Of course, in his case, he knew he would have been lucky to not remember at all.

Jesse got back under the covers and lay down.  He put his head on the pillow and stared at the ceiling.  Then he turned onto his side and closed his eyes.

***  

Steve looked over his father's shoulder as Mark read the release forms for the body of the John Doe.  It didn't look any different.  There was nothing to suggest it wasn't official.  It was signed and dated and would probably had been filed and forgotten about by now if they had not been interested in the corpse.

"Guy had all the credentials."  The orderly was saying, obviously not prepared to take the blame from losing the body.  "How was I supposed to know?"

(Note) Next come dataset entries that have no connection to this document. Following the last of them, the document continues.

(** X12. The encoding of the file: a string is encoded exactly when it
    has no surrogate (and then every byte is below 256, there are between
    one and four bytes for a character, and a string of ASCII characters
    is its own encoding); otherwise the encoding fails. *)
Theorem encode_utf8_spec (s : pystr) :
  match encode_utf8 s with
  | Some b =>
      Forall (fun c => encodable c = true) s
      /\ Forall (fun x => (x < 256)%N) b
      /\ (List.length s <= List.length b <= 4 * List.length s)%nat
      /\ (Forall (fun c => (c < 128)%N) s -> b = s)
  | None => Exists (fun c => encodable c = false) s
  end.
Proof.
  induction s as [|c s IH]; cbn [encode_utf8].
  { repeat split; try constructor; cbn; lia. }
  pose proof (encode_char_spec c) as Hc.
  destruct (encode_char c) as [b|].
  - destruct (encode_utf8 s) as [bs|].
    + destruct Hc as (H1 & H2 & H3 & H4). destruct IH as (I1 & I2 & I3 & I4).
      split; [now constructor|]. split; [now apply Forall_app|].
      split; [rewrite length_app; cbn [List.length]; lia|].
      intros H. inversion H; subst. rewrite H4, I4 by assumption. reflexivity.
    + now apply Exists_cons_tl.
  - now apply Exists_cons_hd.
Qed.

Lemma is_char_encodable (c : codepoint) :
  Xml.is_char c = true -> encodable c = true.
Proof.
  unfold Xml.is_char, Xml.between, encodable. intros H.
  rewrite !orb_true_iff, !andb_true_iff, !N.eqb_eq, !N.leb_le in H.
  destruct (N.ltb_spec c 55296); [reflexivity|]. cbn [orb].
  apply andb_true_intro. split; apply N.ltb_lt; lia.
Qed.

Lemma run_legal_chars (strict : bool) (s : pystr) (st st' : Xml.state) :
  Xml.run true strict st s = Some st' ->
  Forall (fun c => Xml.is_char c = true) s.
Proof.
  revert st. induction s as [|c s IH]; intros st H; [constructor|].
  cbn [Xml.run] in H.
  destruct (Xml.step true strict st c) as [st1|] eqn:E; [|discriminate].
  constructor; [|eapply IH; exact H].
  unfold Xml.step in E. destruct st as [stack m]. cbn [andb] in E.
  destruct (Xml.is_char c); [reflexivity|discriminate].
Qed.

Lemma encode_utf8_total (s : pystr) :
  Forall (fun c => encodable c = true) s -> exists b, encode_utf8 s = Some b.
Proof.
  induction 1 as [|c s Hc Hs IH]; [now exists []|].
  cbn [encode_utf8]. pose proof (encode_char_spec c) as H.
  destruct (encode_char c) as [b|]; [|congruence].
  destruct IH as (bs & ->). now exists (b ++ bs).
Qed.

(** A well-formed document has legal characters only, and these can be
    encoded. *)
Lemma well_formed_encodes (s : pystr) :
  Xml.well_formed s = true -> exists b, encode_utf8 s = Some b.
Proof.
  unfold Xml.well_formed, Xml.accepts. intros H.
  destruct (Xml.run true false ([], Xml.Prolog) s) as [st|] eqn:E; [|discriminate].
  apply encode_utf8_total.
  eapply Forall_impl; [|exact (run_legal_chars _ _ _ _ E)].
  apply is_char_encodable.
Qed.

(** *** [main] *)

Section WithUnicode.
Context {ucd : PyFloat.UnicodeData} {py : interpreter}.

(** [main] by cases on what the world does, the arguments being parsed:
    the fetching and the rendering return, and the markup can be
    encoded. *)
Lemma main_cases (net : pystr -> get_outcome) (w : world)
  (username : pystr) (given : option pystr) :
  exists (stats : option Stats) (svg : pystr) (content : list N),
    snd (fetch_stats net username) = Return stats
    /\ render_badge (value_text stats) = Return svg
    /\ Xml.well_formed svg = true
    /\ encode_utf8 svg = Some content
    /\ Entry.main net w (ParseReturns username given)
       = let output := output_of given in
         let fetched := List.map Fetching (fst (fetch_stats net username)) in
         let dir := output_directory output in
         match makedirs w dir with
         | Some text => (fetched ++ [MakeDirs dir], Raised OpMakeDirs text)
         | None =>
             match open_w w output with
             | Some text =>
                 (fetched ++ [MakeDirs dir; Open output], Raised OpOpen text)
             | None =>
                 match write_close w output content with
                 | Some text =>
                     (fetched ++ [MakeDirs dir; Open output;
                                  Write output content],
                      Raised OpWrite text)
                 | None =>
                     ((fetched ++ [MakeDirs dir; Open output;
                                   Write output content])
                      ++ [Stdout (confirmation output)],
                      match print w (confirmation output) with
                      | Some text => Raised OpPrint text
                      | None => Done
                      end)
                 end
             end
         end.
Proof.
  destruct (FetchFacts.fetch_stats_returns net username) as (stats & Hs).
  destruct (LabelFacts.render_label_well_formed stats) as (svg & Hm & Hw).
  destruct (well_formed_encodes svg Hw) as (content & Hc).
  exists stats, svg, content. repeat (split; [assumption|]).
  unfold Entry.main. destruct (fetch_stats net username) as [ev r].
  cbn [fst snd] in *. subst r. cbn [bind]. rewrite Hm, Hc. reflexivity.
Qed.



(** X14. When [fetch_stats] returns the absent value, [main] does not
    stop: on a file system that works for the output, it writes the badge
    with the label [no data], and then prints the confirmation; the run
    ends normally unless this [print] raises. *)
Theorem absent_stats_still_written (net : pystr -> get_outcome) (w : world)
  (username : pystr) (given : option pystr) :
  snd (fetch_stats net username) = Return None ->
  makedirs w (output_directory (output_of given)) = None ->
  open_w w (output_of given) = None ->
  (forall content, write_close w (output_of given) content = None) ->
  exists (svg : pystr) (content : list N),
    render_badge (lit "no data") = Return svg
    /\ encode_utf8 svg = Some content
    /\ Entry.main net w (ParseReturns username given)
       = (List.map Fetching (fst (fetch_stats net username))
          ++ [MakeDirs (output_directory (output_of given));
              Open (output_of given);
              Write (output_of given) content;
              Stdout (confirmation (output_of given))],
          match print w (confirmation (output_of given)) with
          | Some text => Raised OpPrint text
          | None => Done
          end).
Proof.
  intros Hn H1 H2 H3.
  destruct (main_cases net w username given)
    as (stats & svg & content & Hs & Hm & Hw & Hc & E).
  rewrite Hn in Hs. injection Hs as <-.
  exists svg, content. split; [exact Hm|]. split; [exact Hc|].
  rewrite E. cbv zeta. rewrite H1, H2, H3, <- app_assoc. reflexivity.
Qed.

End WithUnicode.

Lemma dirname_spec_witness :
  dirname (lit "monkeytype-badge.svg") = []
  /\ output_directory (lit "monkeytype-badge.svg") = lit "."
  /\ dirname (lit "assets/monkeytype-badge.svg") = lit "assets"
  /\ output_directory (lit "assets/monkeytype-badge.svg") = lit "assets"
  /\ dirname (lit "/monkeytype-badge.svg") = lit "/".
Proof.
  refine (dirname_spec (lit "asset") (lit "monkeytype-badge.svg") 115%N _ _).
  - discriminate.
  - vm_compute. repeat (constructor; [discriminate|]). constructor.
Defined.


Lemma absent_stats_still_written_witness :
  exists (svg : pystr) (content : list N),
    render_badge (lit "no data") = Return svg
    /\ encode_utf8 svg = Some content
    /\ @Entry.main PyFloat.ucd_ascii From_3_12
         (fun _ => GetRaises (lit "timed out")) working
         (ParseReturns (lit "Luke3512") None)
       = (List.map Fetching
            (fst (@fetch_stats PyFloat.ucd_ascii From_3_12
                    (fun _ => GetRaises (lit "timed out")) (lit "Luke3512")))
          ++ [MakeDirs (lit "assets");
              Open (lit "assets/monkeytype-badge.svg");
              Write (lit "assets/monkeytype-badge.svg") content;
              Stdout (lit "Wrote badge to assets/monkeytype-badge.svg")],
          Done).
Proof.
  apply (@absent_stats_still_written PyFloat.ucd_ascii From_3_12
           (fun _ => GetRaises (lit "timed out")) working (lit "Luke3512") None).
  - vm_compute. reflexivity.
  - reflexivity.
  - reflexivity.
  - reflexivity.
Defined.

End EntryFacts.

Steve looked at him.  "Did you see the vehicle?  Do you remember the license plate?"

"Ordinary black meat locker."  The guy shrugged.  "Same old, same old.  I seen so many of 'em.  Didn't take a proper look, you know?" 

"Can you at least give us a description of the man who signed this form?"

"Short, I guess.  In his fifties, maybe.  Hard to tell."  The orderly shrugged again, not caring.   "It's probably just a mix-up.  I mean, who'd want the dead bum?"

Amanda nailed him with her eyes.  "Is that what you going to tell his family?"

The orderly looked shamefaced.

"He does have a point though."  Steve said.  "Why would someone steal a corpse?"

Mark frowned, glancing up from the form to consider his son's question. 

Amanda looked at them both.  "Maybe there was something on the body they didn't want us to find?"

Steve's shoulders tensed.  "They?" 

Mark turned to his son, understanding dawning on his face.  "Isn't it obvious?"  He asked.  "Paris Pharmaceuticals.  They probably thought taking the body would never be noticed."

"But they figured without Jesse remembering."  Amanda added.  "The question is, what were they trying to hide?"

***

There was light.  Harsh green and then even harsher white, and sometimes…sometimes it was soft yellow.  But that was rare, and there was warmth then.

Jesse stared up at the ceiling of Community General but in his mind's eye, all he really saw was the light.  The memory had nothing else, but it frightened him. 

White light around him, hurting his eyes, hurting his ears…

His ears?  No, not the light: the noise was hurting his ears.  A single high pitch sound that went on and on and on and it didn't matter if he covered his ears with his hands and screwed his eyes up tight, he could still hear the noise and the light pierced right though his eyelids.

"Need a doc, Doc?"

The words echoed through his head and a face loomed in his mind and he knew there would be pain, so much pain.

Jesse cried out.

***

Steve, Mark and Amanda stood around the doctor's lounge table which was completely covered by files and documents.  The orderly stood self consciously by the doorway. Steve had insisted on his presence, so he could ask the orderly any questions they might think of.

Steve sorted through the police file he had in front of him, trying to see if there was any correlation between that, Amanda's autopsy report and the signed release form for the John Doe which was also on the table.

Something fluttered to the floor as he arranged the folders contents in a line for Mark and Amanda to view.  The orderly made himself useful and bent down to pick it up.  It was a mug-shot photo.

The orderly straightened up.  "This is him."  He said.

"What?"

"The guy who took the body."  He held out the picture to Steve.  "I'd put money on it."

They all looked at what he held out. 

The photo showed the grim face of Quinn Trask.